Yes. Sugar-free gummies use alternative sweeteners — erythritol, xylitol, stevia, monk fruit, or allulose — to achieve the expected flavor profile without sucrose. From a bioavailability standpoint, the active ingredients function identically to their conventional sugar-based counterparts. Sugar-free gummies are particularly popular with health-conscious consumers, keto dieters, diabetic-conscious buyers, and parents seeking kids' supplements without added sugar. They typically carry a modest price premium, which most of their target market accepts readily.
How long is the shelf life of gummy supplements?
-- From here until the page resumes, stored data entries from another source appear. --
(** * Herder: shallow embedding of src/herder/Herder.cpp

    The Herder sits between the FBA engine and the rest of the node.  This
    development embeds the member functions of [Herder] as state-passing
    functions over a record of the class fields; calls into collaborators
    (FBA engine, overlay, ledger, fetchers, timers, validation callbacks) are
    recorded, in program order, in a list of [Event]s. *)

From Stdlib Require Import ZArith List Bool Lia Sorted.
From stdpp Require Import base list gmap.
Import ListNotations.
Local Open Scope Z_scope.

(** ** Machine integers *)

Definition wrap64 (z : Z) : Z := z mod 2 ^ 64.

Definition INT_MIN : Z := - 2 ^ 31.
Definition INT_MAX : Z := 2 ^ 31 - 1.

(** [(int) x] for an integer [x] of a wider integral type. *)
Definition to_int (z : Z) : Z := (z + 2 ^ 31) mod 2 ^ 32 - 2 ^ 31.

(** ** Data model *)

(** [uint256] is a 32-byte array; the array is read as a big-endian number,
    so that the lexicographic [operator<] of the array is [Z.ltb] and
    [operator==] is [Z.eqb]. *)
Abbreviation uint256 := Z (only parsing).
Abbreviation Hash := Z (only parsing).

#[global] Instance byte_eq_dec : EqDecision Byte.byte := Byte.byte_eq_dec.
#[global] Instance byte_countable : Countable Byte.byte :=
  inj_countable Byte.to_N Byte.of_N Byte.of_to_N.

(** [Value] is the opaque byte vector FBA carries. *)
Abbreviation Value := (list Byte.byte) (only parsing).
Abbreviation Signature := (list Byte.byte) (only parsing).

(** The XDR declarations are not part of Herder.cpp; the fields are the ones
    the code reads ([b.value.txSetHash], [b.value.closeTime],
    [b.value.baseFee], [b.nodeID], [b.signature]). *)
Record StellarBallotValue := {
  txSetHash : Hash;
  closeTime : Z;   (* uint64 *)
  baseFee : Z      (* uint32 *)
}.

Record StellarBallot := {
  nodeID : uint256;
  signature : Signature;
  value : StellarBallotValue
}.

Record FBABallot := {
  counter : Z;     (* uint32 *)
  bvalue : Value
}.
(* ===== verification/_CoqProject ===== *)
-Q . S2P
Prelude.v
Effects.v
BaseUint.v
Serializer.v
STAmount.v
STAmountMath.v
Book.v
Resource.v
FeeTrack.v
Consensus.v
PeerCache.v
PeerSlots.v
RangeSet.v
TaggedCache.v
KeyCache.v
SHAMapNode.v
SHAMapSpec.v
SHAMap.v
SHAMapRep.v
SHAMapReads.v
SHAMapWrites.v
SHAMapAdd.v
SHAMapDel.v
SHAMapLaws.v
SHAMapSnapshot.v
SHAMapTyping.v
SHAMapDelta.v
SHAMapSync.v
SyncNodes.v
SyncLaws.v
LedgerEntrySet.v
LedgerLaws.v
Directory.v
LedgerNext.v
TrustLines.v
TrustLaws.v
TxMeta.v
TxEngine.v
Transactors.v
MetaLaws.v
EngineFrame.v
OpenLedger.v
Supply.v
EngineLaws.v
EngineClaims.v
OrderedMap.v
HashRouter.v
CanonicalTXSet.v
CloseLedger.v
CloseLaws.v
CloseClaims.v
LocalTxs.v
FeeVote.v
AmendmentTable.v
Lemma get_be_acc w bs o :
  Forall is_u8 bs -> 0 <= o -> 0 <= w ->
  (o + 1) * 256 ^ Z.of_nat (length bs) <= 2 ^ w ->
  fold_left (fun o b => Z.lor (uwrap w (Z.shiftl o 8)) b) bs o =
    o * 256 ^ Z.of_nat (length bs) + be_val 256 bs.
Proof.
  intros Hbs. revert o. induction Hbs as [|b bs Hb _ IH]; intros o Ho Hw Hle.
  - cbn [fold_left length be_val]. change (256 ^ Z.of_nat 0) with 1. lia.
  - cbn [fold_left length be_val] in *. unfold in_u in Hb.
    rewrite Nat2Z.inj_succ, Z.pow_succ_r in * by lia.
    assert (0 < 256 ^ Z.of_nat (length bs)) by (apply Z.pow_pos_nonneg; lia).
    rewrite uwrap_id by (unfold in_u; rewrite Z.shiftl_mul_pow2; nia).
    rewrite lor_shiftl_add by lia. rewrite IH by nia. nia.
Qed.

Lemma get_be_val w bs :
  Forall is_u8 bs -> 8 * Z.of_nat (length bs) <= w -> get_be w bs = be_val 256 bs.
Proof.
  intros Hbs Hw. unfold get_be. rewrite get_be_acc; [lia|done|lia|lia|].
  change 256 with (2 ^ 8). rewrite <- Z.pow_mul_r by lia.
  rewrite Z.mul_1_l. apply Z.pow_le_mono_r; lia.
Qed.

Lemma bytes_at_app pre mid post :
  bytes_at (length pre) (length mid) (pre ++ mid ++ post) = Some mid.
Proof.
  unfold bytes_at. rewrite !length_app, (proj2 (Nat.ltb_ge _ _)) by lia.
  by rewrite drop_app_length, take_app_length.
Qed.

Lemma get_be_split w n v :
  8 * Z.of_nat n <= w -> 0 <= v < 256 ^ Z.of_nat n -> get_be w (be_split n v) = v.
Proof.
  intros Hw Hv. rewrite get_be_val; [|apply be_split_u8|by rewrite length_be_split].
  by rewrite be_val_split, Z.mod_small.
Qed.

Lemma get64_app pre i post :
  is_u64 i -> get64 (length pre) (pre ++ be_split 8 i ++ post) = Some i.
Proof.
  intros Hi. unfold get64. rewrite <- (length_be_split 8 i) at 1.
  rewrite bytes_at_app. simpl. f_equal. by apply (get_be_split 64 8).
Qed.

(** Reading backwards: what a successful read says of the buffer. *)
Lemma bytes_at_inv p n d bs :
  bytes_at p n d = Some bs ->
  exists pre post, d = pre ++ bs ++ post /\ length pre = p /\ length bs = n.
Proof.
  unfold bytes_at. case_match eqn:E; [done|]. apply Nat.ltb_ge in E. intros [= <-].
  exists (take p d), (drop n (drop p d)).
  rewrite take_drop, take_drop, !length_take, length_drop. split_and!; [done|lia|lia].
Qed.

Lemma get64_inv p d w :
  Forall is_u8 d -> get64 p d = Some w ->
  is_u64 w /\ exists pre post, d = pre ++ be_split 8 w ++ post /\ length pre = p.
Proof.
  intros Hd. unfold get64. destruct (bytes_at p 8 d) as [bs|] eqn:E; [|done].
  intros [= <-]. apply bytes_at_inv in E as (pre & post & -> & Hp & Hl).
  rewrite !Forall_app in Hd. destruct Hd as (_ & Hb & _).
  rewrite get_be_val by (done || by rewrite Hl).
  split; [pose proof (be_val_range 256 bs ltac:(lia) Hb) as R; by rewrite Hl in R|].
  exists pre, post. by rewrite be_split_val.
Qed.

Lemma get_uint_inv n p d a :
  Forall is_u8 d -> get_uint n p d = Some a ->
  wf n a /\ exists pre post, d = pre ++ to_bytes a ++ post /\ length pre = p.
Proof.
  intros Hd. unfold get_uint. destruct (bytes_at p (4 * n) d) as [bs|] eqn:E; [|done].
  intros [= <-]. apply bytes_at_inv in E as (pre & post & -> & Hp & Hl).
  rewrite !Forall_app in Hd. destruct Hd as (_ & Hb & _).
  destruct (to_of_bytes n bs Hl Hb) as [Hw Ht]. split; [done|]. exists pre, post. by rewrite Ht.
Qed.

Lemma get_uint_app n pre a post :
  wf n a -> get_uint n (length pre) (pre ++ to_bytes a ++ post) = Some a.
Proof.
  intros [<- Ha]. unfold get_uint. rewrite <- length_to_bytes, bytes_at_app.
  simpl. by rewrite of_to_bytes.
Qed.

(** integers of 16, 32 and 64 bits and [uint]s of any width read back, at
    the offset the write returned, as they were written, whatever follows. *)
Theorem serializer_int_roundtrip (d post : Blob) (i16 i32 i64 : Z) (n : nat) (a : base_uint) :
  0 <= i16 < 2 ^ 16 -> is_u32 i32 -> is_u64 i64 -> wf n a ->
  (let '(off, d') := add16 i16 d in get16 off (d' ++ post) = Some i16) /\
  (let '(off, d') := add32 i32 d in get32 off (d' ++ post) = Some i32) /\
  (let '(off, d') := add64 i64 d in get64 off (d' ++ post) = Some i64) /\
  (let '(off, d') := add_uint a d in get_uint n off (d' ++ post) = Some a).
Proof.
  intros H16 H32 H64 Ha. rewrite add16_split, add32_split, add64_split. unfold add_uint.
  rewrite <- !app_assoc. split_and!; [| |by apply get64_app|by apply get_uint_app].
  - unfold get16. rewrite <- (length_be_split 2 i16) at 1. rewrite bytes_at_app.
    simpl. f_equal. by apply (get_be_split 16 2).
  - unfold get32. rewrite <- (length_be_split 4 i32) at 1. rewrite bytes_at_app.
    simpl. f_equal. by apply (get_be_split 32 4).
Qed.
(** [canonicalize] on a non-zero issued amount, in one step: with [d] digits
    and the exponent [e] that puts the point after sixteen of them, the amount
    overflows when [e] is above [cMaxOffset], vanishes when [e] is below
    [cMinOffset], and otherwise keeps its sixteen leading digits. *)
Definition canon_iou (d : Z) (cur iss : uint160) (v off : Z) (neg : bool) : result STAmount :=
  let e := off + d - 16 in
  if cMaxOffset <? e then Throw (runtime_error "value overflow")
  else if e <? cMinOffset then Ok (MkSTAmount cur iss 0 0 false false)
  else Ok (MkSTAmount cur iss (mantissa16 d v) e false neg).

Lemma canonicalize_iou d cur iss v off nat neg :
  isZero cur = false -> is_u64 v -> digits d v ->
  canonicalize (MkSTAmount cur iss v off nat neg) = canon_iou d cur iss v off neg.
Proof.
  intros Hcur Hu Hv. pose proof (digits_pos d v Hv). pose proof (digits_u64 d v Hv Hu).
  pose proof (mantissa16_range d v Hv) as HM. pose proof (proj1 Hv).
  unfold canonicalize, canon_iou. rewrite Hcur, (proj2 (Z.eqb_neq v 0)) by lia.
  destruct (decide (d <= 16)) as [Hd|Hd].
  - rewrite (iou_up_small d) by done.
    set (j := Z.min (16 - d) (Z.max 0 (off + 96))).
    assert (v * 10 ^ j <= cMaxValue).
    { destruct (digits_mul d v j) as [_ HU]; [done|lia|].
      assert (10 ^ (d + j) <= 10 ^ 16) by (apply Z.pow_le_mono_r; lia). unfold cMaxValue. lia. }
    rewrite iou_down_small by done. simpl. unfold cMinOffset, cMaxOffset in *.
    unfold mantissa16 in *. rewrite (proj2 (Z.leb_le d 16)) in * by done.
    destruct (decide (j = 16 - d)) as [E|E].
    + rewrite E. replace (off - (16 - d)) with (off + d - 16) by lia.
      rewrite (proj2 (Z.ltb_ge _ cMinValue)) by lia. rewrite orb_false_r.
      destruct (Z.ltb_spec (off + d - 16) (-96)), (Z.ltb_spec 80 (off + d - 16)); (lia || done).
    + assert (v * 10 ^ j < cMinValue \/ off - j < -96).
      { destruct (decide (off < -96)); [right; lia|left].
        destruct (digits_mul d v j) as [_ HU]; [done|lia|].
        assert (10 ^ (d + j) <= 10 ^ 15) by (apply Z.pow_le_mono_r; lia).
        unfold cMinValue. lia. }
      replace ((off - j <? -96) || (v * 10 ^ j <? cMinValue)) with true.
      2: { symmetry. apply orb_true_iff. rewrite !Z.ltb_lt. tauto. }
      simpl. rewrite (proj2 (Z.ltb_ge 80 _)), (proj2 (Z.ltb_lt _ (-96))) by lia. done.
  - rewrite (iou_up_large d), (iou_down_large d) by (done || lia).
    unfold cMaxOffset, cMinOffset. destruct (Z.ltb_spec 80 (off + d - 16)); [done|]. simpl.
    unfold mantissa16 in *. rewrite (proj2 (Z.leb_gt d 16)) in * by lia.
    rewrite (proj2 (Z.ltb_ge _ cMinValue)), orb_false_r by lia.
    by destruct (Z.ltb_spec (off + d - 16) (-96)); [|rewrite (proj2 (Z.ltb_ge 80 _)) by lia].
Qed.

(** On a non-zero native amount: the value scaled to offset zero, with the
    multiplication's wrap-around at [2^64]. *)
Definition native_value (v off : Z) : Z :=
  if off <=? 0 then v / 10 ^ (- off) else u64 (v * 10 ^ off).

Lemma native_loops v off :
  is_u64 v -> native_up (native_down (v, off)) = (native_value v off, 0).
Proof.
  intros Hv. unfold native_value. destruct (Z.leb_spec off 0).
  - assert (native_down (v, off) = (v / 10 ^ (- off), 0)) as ->.
    { unfold native_down.
      set (f := fun i : nat => (v / 10 ^ Z.of_nat i, off + Z.of_nat i)).
      replace (v, off) with (f 0%nat) by (unfold f; rewrite Z.div_1_r; f_equal; lia).
      simpl snd. rewrite (while_count _ f _ (Z.to_nat (- off))); [|intros i Hi| |lia].
      - unfold f. rewrite Z2Nat.id by lia. f_equal. lia.
      - unfold f. split; [apply Z.ltb_lt; lia|]. rewrite div_div10 by lia.
        replace (Z.of_nat (S i)) with (Z.of_nat i + 1) by lia. by rewrite Z.add_assoc.
      - unfold f. apply Z.ltb_ge. lia. }
    by apply while_false.
  - assert (native_down (v, off) = (v, off)) as -> by (apply while_false, Z.ltb_ge; lia).
    unfold native_up.
    set (f := fun i : nat => (u64 (v * 10 ^ Z.of_nat i), off - Z.of_nat i)).
    replace (v, off) with (f 0%nat).
    2: { unfold f. rewrite Z.mul_1_r, uwrap_id by done. f_equal. lia. }
    simpl snd. rewrite Z.sub_0_r.
    rewrite (while_count _ f _ (Z.to_nat off)); [|intros i Hi| |lia].
    + unfold f. rewrite Z2Nat.id by lia. f_equal. lia.
    + unfold f. split; [apply Z.ltb_lt; lia|].
      rewrite Nat2Z.inj_succ, Z.pow_succ_r by lia. unfold uwrap.
      rewrite Z.mul_mod_idemp_l by done. f_equal; [f_equal; lia|lia].
    + unfold f. apply Z.ltb_ge. lia.
Qed.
Most gummy supplements have a shelf life of 18–24 months from the date of manufacture when stored correctly. Correct storage means cool, dry conditions away from direct sunlight and significant temperature fluctuations — not a humid bathroom cabinet or a sun-exposed retail display. Heat and humidity cause gummies to stick, lose potency, and degrade in texture. Sealed containers in climate-controlled environments maintain potency and quality for the full stated shelf life. Always check expiration dates when receiving inventory and rotate stock accordingly.
Do gummy supplements work as well as capsules or tablets?
For most common supplement ingredients, yes — with some important caveats. Gummy manufacturing involves heat and water, which can degrade heat-sensitive or moisture-sensitive compounds. Certain probiotics, enzymes, and high-dose ingredients may not be optimal in gummy form. A reputable CGMP manufacturer will flag these issues during formulation review — if they don't, that's a warning sign. For the most popular gummy categories (sleep, immune, beauty, energy, kids' vitamins), gummy bioavailability is clinically equivalent to capsule and tablet delivery, and consumer compliance is meaningfully higher because people actually enjoy taking them.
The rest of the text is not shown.